(** * Purdue coordination diagram: the derivation engine of
      [purdue_plot_for_wl.py], embedded and verified.

    The development follows the Python module function by function.

    Modelling conventions.
    - A Python [float] is an exact rational ([Q]) kept in lowest terms, so
      that Leibniz equality on the values the program builds is Python's
      [==].  The sums and differences the module forms itself are taken
      exactly; the one float product it causes, inside [timedelta], is
      rounded to binary64 as the interpreter rounds it.
    - A [datetime] is the number of seconds since the epoch on the wall
      clock the process runs on, whose zone is a whole number of minutes
      from UTC; [timestamp] reads it back as a float and [second] is the
      seconds-within-minute field.  Python has no leap seconds.  Adding a
      [timedelta] is exact on the wall clock and raises OverflowError
      outside the years 1 to 9999.
    - A [dict] is an insertion-ordered association list; [defaultdict]
      look-ups insert the default on a miss, as Python does.
    - A function that mutates its argument and may raise is a state
      transformer returning the store it reached together with [Ok] or
      the exception. *)

From Stdlib Require Import String Ascii.
From Stdlib Require Import ZArith QArith Qround Qreduction Qabs Qpower.
From Stdlib Require Import List Bool Lia Lqa Permutation Sorted.
Import ListNotations.
Local Open Scope string_scope.
Local Open Scope Q_scope.
Local Open Scope list_scope.

Set Warnings "-register-all".

(* ================================================================= *)
(** ** Python values *)

Definition float := Q.

Definition fsub (a b : float) : float := Qred (a - b).
Definition fadd (a b : float) : float := Qred (a + b).
Definition of_int (z : Z) : float := inject_Z z.

(** [a <= b] and [a < b] on floats. *)
Definition fle (a b : float) : bool := Qle_bool a b.
Definition flt (a b : float) : bool := negb (Qle_bool b a).

(** [float('inf')] only ever appears as the initial value of [diff] in
    [write_events]; a float-or-infinity is an option. *)
Definition float_inf := option float.
Definition lt_inf (a : float) (d : float_inf) : bool :=
  match d with
  | None => true
  | Some b => flt a b
  end.

Record datetime := { since_epoch : Q }.

(** [tyme.timestamp()] *)
Definition timestamp (t : datetime) : float := Qred (since_epoch t).

(** [tyme.second]: the seconds field, in 0..59. *)
Definition second (t : datetime) : Z := (Qfloor (since_epoch t) mod 60)%Z.

Inductive exn :=
| AttributeError | KeyError | ValueError | TypeError | OverflowError.

Inductive result (A : Type) :=
| Ok (a : A)
| Raise (e : exn).
Arguments Ok {A} a.
Arguments Raise {A} e.

(** [l[-k]] for [k >= 1]; [None] stands for IndexError. *)
Definition index_from_end {A} (l : list A) (k : nat) : option A :=
  if (1 <=? k)%nat && (k <=? length l)%nat
  then nth_error l (length l - k)
  else None.

(* ================================================================= *)
(** ** objects.py *)

Inductive TLColor := GREEN | YELLOW | RED.

(** Iteration order of [for color in TLColor]. *)
Definition TLColor_members : list TLColor := [GREEN; YELLOW; RED].

Definition TLColor_value (c : TLColor) : string :=
  match c with
  | GREEN => "green"
  | YELLOW => "yellow"
  | RED => "red"
  end.

Record Location := { rsu_id : Z; bound : string; movement : string }.

Definition Location_eqb (a b : Location) : bool :=
  Z.eqb (rsu_id a) (rsu_id b)
  && String.eqb (bound a) (bound b)
  && String.eqb (movement a) (movement b).

Record Point := { x : float; y : float }.

(* ================================================================= *)
(** ** Dictionaries *)

(** A dictionary keyed by [TLColor]: one slot per member. *)
Record ByColor (A : Type) := { green : A; yellow : A; red : A }.
Arguments green {A} _.
Arguments yellow {A} _.
Arguments red {A} _.

Definition at_color {A} (d : ByColor A) (c : TLColor) : A :=
  match c with
  | GREEN => green d
  | YELLOW => yellow d
  | RED => red d
  end.

Definition set_color {A} (c : TLColor) (v : A) (d : ByColor A) : ByColor A :=
  match c with
  | GREEN => {| green := v; yellow := yellow d; red := red d |}
  | YELLOW => {| green := green d; yellow := v; red := red d |}
  | RED => {| green := green d; yellow := yellow d; red := v |}
  end.

Definition all_colors {A} (v : A) : ByColor A :=
  {| green := v; yellow := v; red := v |}.

(** An insertion-ordered dictionary keyed by [Location]. *)
Definition dict (V : Type) := list (Location * V).

Fixpoint dict_get {V} (d : dict V) (k : Location) : option V :=
  match d with
  | [] => None
  | (k', v) :: d' => if Location_eqb k' k then Some v else dict_get d' k
  end.

(** [d[k] = v]: overwrite in place, or add the key at the end. *)
Fixpoint dict_set {V} (k : Location) (v : V) (d : dict V) : dict V :=
  match d with
  | [] => [(k, v)]
  | (k', v') :: d' =>
      if Location_eqb k' k then (k', v) :: d'
      else (k', v') :: dict_set k v d'
  end.
(** * Column re-ordering rebuild of a SQL Server table

    A shallow embedding of [rebuild_table_with_column_reorder.py]: the
    catalog reader with its type-string reconstruction, the column-definition
    renderer, the insertion planner, and the synthesis and execution of the
    CREATE / INSERT..SELECT / DROP / rename sequence.

    Modelling conventions.
    - Python [str] values are [string]s.  [str.lower] and [str.upper] are
      modelled on the ASCII letters; other characters are left unchanged.
    - Catalog integers ([max_length] is a smallint, [precision] and [scale]
      are tinyints) are [Z].  [int(length / 2)] is a float division followed
      by truncation toward zero, which on these magnitudes is [Z.quot].
    - The dictionaries have a fixed key set and become records; keys read
      with [.get] are optional fields.
    - Raised exceptions are the [Err] branch of [result].
    - List objects that are mutated in place live in a store ([gmap] from
      locations to list contents), see [Heap]. *)

From Stdlib Require Import ZArith List String Ascii Bool Lia Permutation DecimalString.
From stdpp Require Import gmap.

Import ListNotations.
Local Open Scope list_scope.
Local Open Scope string_scope.

(** ** Strings *)

Definition lower_ascii (c : ascii) : ascii :=
  let n := nat_of_ascii c in
  if Nat.leb 65 n && Nat.leb n 90 then ascii_of_nat (n + 32) else c.

Definition upper_ascii (c : ascii) : ascii :=
  let n := nat_of_ascii c in
  if Nat.leb 97 n && Nat.leb n 122 then ascii_of_nat (n - 32) else c.

Fixpoint lower (s : string) : string :=
  match s with
  | EmptyString => EmptyString
  | String c s' => String (lower_ascii c) (lower s')
  end.

Fixpoint upper (s : string) : string :=
  match s with
  | EmptyString => EmptyString
  | String c s' => String (upper_ascii c) (upper s')
  end.

(** [x in (a, b, ...)] on strings. *)
Definition str_in (x : string) (xs : list string) : bool :=
  existsb (String.eqb x) xs.

(** [sep.join(parts)]. *)
Definition join (sep : string) (parts : list string) : string :=
  String.concat sep parts.

(** [str(n)] for an integer, as an f-string renders it. *)
Definition str_of_Z (n : Z) : string :=
  NilZero.string_of_int (Z.to_int n).

Definition nl : string := String (ascii_of_nat 10) EmptyString.

(** ** Exceptions *)

Inductive exn : Type :=
| ValueError (msg : string)
| StopIteration
| DatabaseError (sql : string).

Inductive result (A : Type) : Type :=
| Ok (a : A)
| Err (e : exn).
Arguments Ok {A} a.
Arguments Err {A} e.

Definition bind {A B} (r : result A) (k : A -> result B) : result B :=
  match r with
  | Ok a => k a
  | Err e => Err e
  end.

Notation "'do' x <- r ; k" := (bind r (fun x => k))
  (at level 10, x name, r at level 100, k at level 200).

Fixpoint mapM {A B} (f : A -> result B) (l : list A) : result (list B) :=
  match l with
  | [] => Ok []
  | a :: l' => do b <- f a; do bs <- mapM f l'; Ok (b :: bs)
  end.

(** ** Data *)

(** One row of the catalog query of [fetch_ordered_metadata]. *)
Record Row : Type := mkRow {
  column_id : Z;
  column_name : string;
  data_type : string;
  max_length : Z;
  precision : Z;
  scale : Z;
  row_is_nullable : bool;
  row_is_identity : bool;
  default_definition : option string
}.

(** The metadata dict with keys name, type, is_nullable, is_identity,
    default. *)
Record Column : Type := mkColumn {
  col_name : string;
  col_type : string;
  col_is_nullable : bool;
  col_is_identity : bool;
  col_default : option string
}.

(** A new-column spec.  [name], [type], [position] and [anchor] are read by
    subscript and are required; [nullable], [identity] and [default] are
    read with [.get]. *)
Record NewColumn : Type := mkNewColumn {
  nc_name : string;
  nc_type : string;
  nc_nullable : option bool;
  nc_identity : option bool;
  nc_default : option string;
  nc_position : string;
  nc_anchor : string
}.

(** ** fetch_ordered_metadata *)

(** The type string built for one row (lines 51-66). *)
Definition type_str (row : Row) : string :=
  let data_type := upper (data_type row) in
  if str_in data_type ["CHAR"; "NCHAR"; "VARCHAR"; "NVARCHAR"; "BINARY"; "VARBINARY"] then
    if Z.eqb (max_length row) (-1) then
      data_type ++ "(MAX)"
    else
      let length := max_length row in
      let length :=
        if str_in data_type ["NCHAR"; "NVARCHAR"] then Z.quot length 2 else length in
      data_type ++ "(" ++ str_of_Z length ++ ")"
  else if str_in data_type ["DECIMAL"; "NUMERIC"] then
    data_type ++ "(" ++ str_of_Z (precision row) ++ "," ++ str_of_Z (scale row) ++ ")"
  else if str_in data_type ["DATETIME2"; "TIME"; "DATETIMEOFFSET"] then
    data_type ++ "(" ++ str_of_Z (scale row) ++ ")"
  else
    data_type.

Definition column_of_row (row : Row) : Column :=
  {| col_name := column_name row;
     col_type := type_str row;
     col_is_nullable := row_is_nullable row;
     col_is_identity := row_is_identity row;
     col_default := default_definition row |}.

※

[WHAT THE TASK ASKS]
Only a number is wanted here: the count of lines above that contain the word "quot".

[EXERCISE ANSWER]
2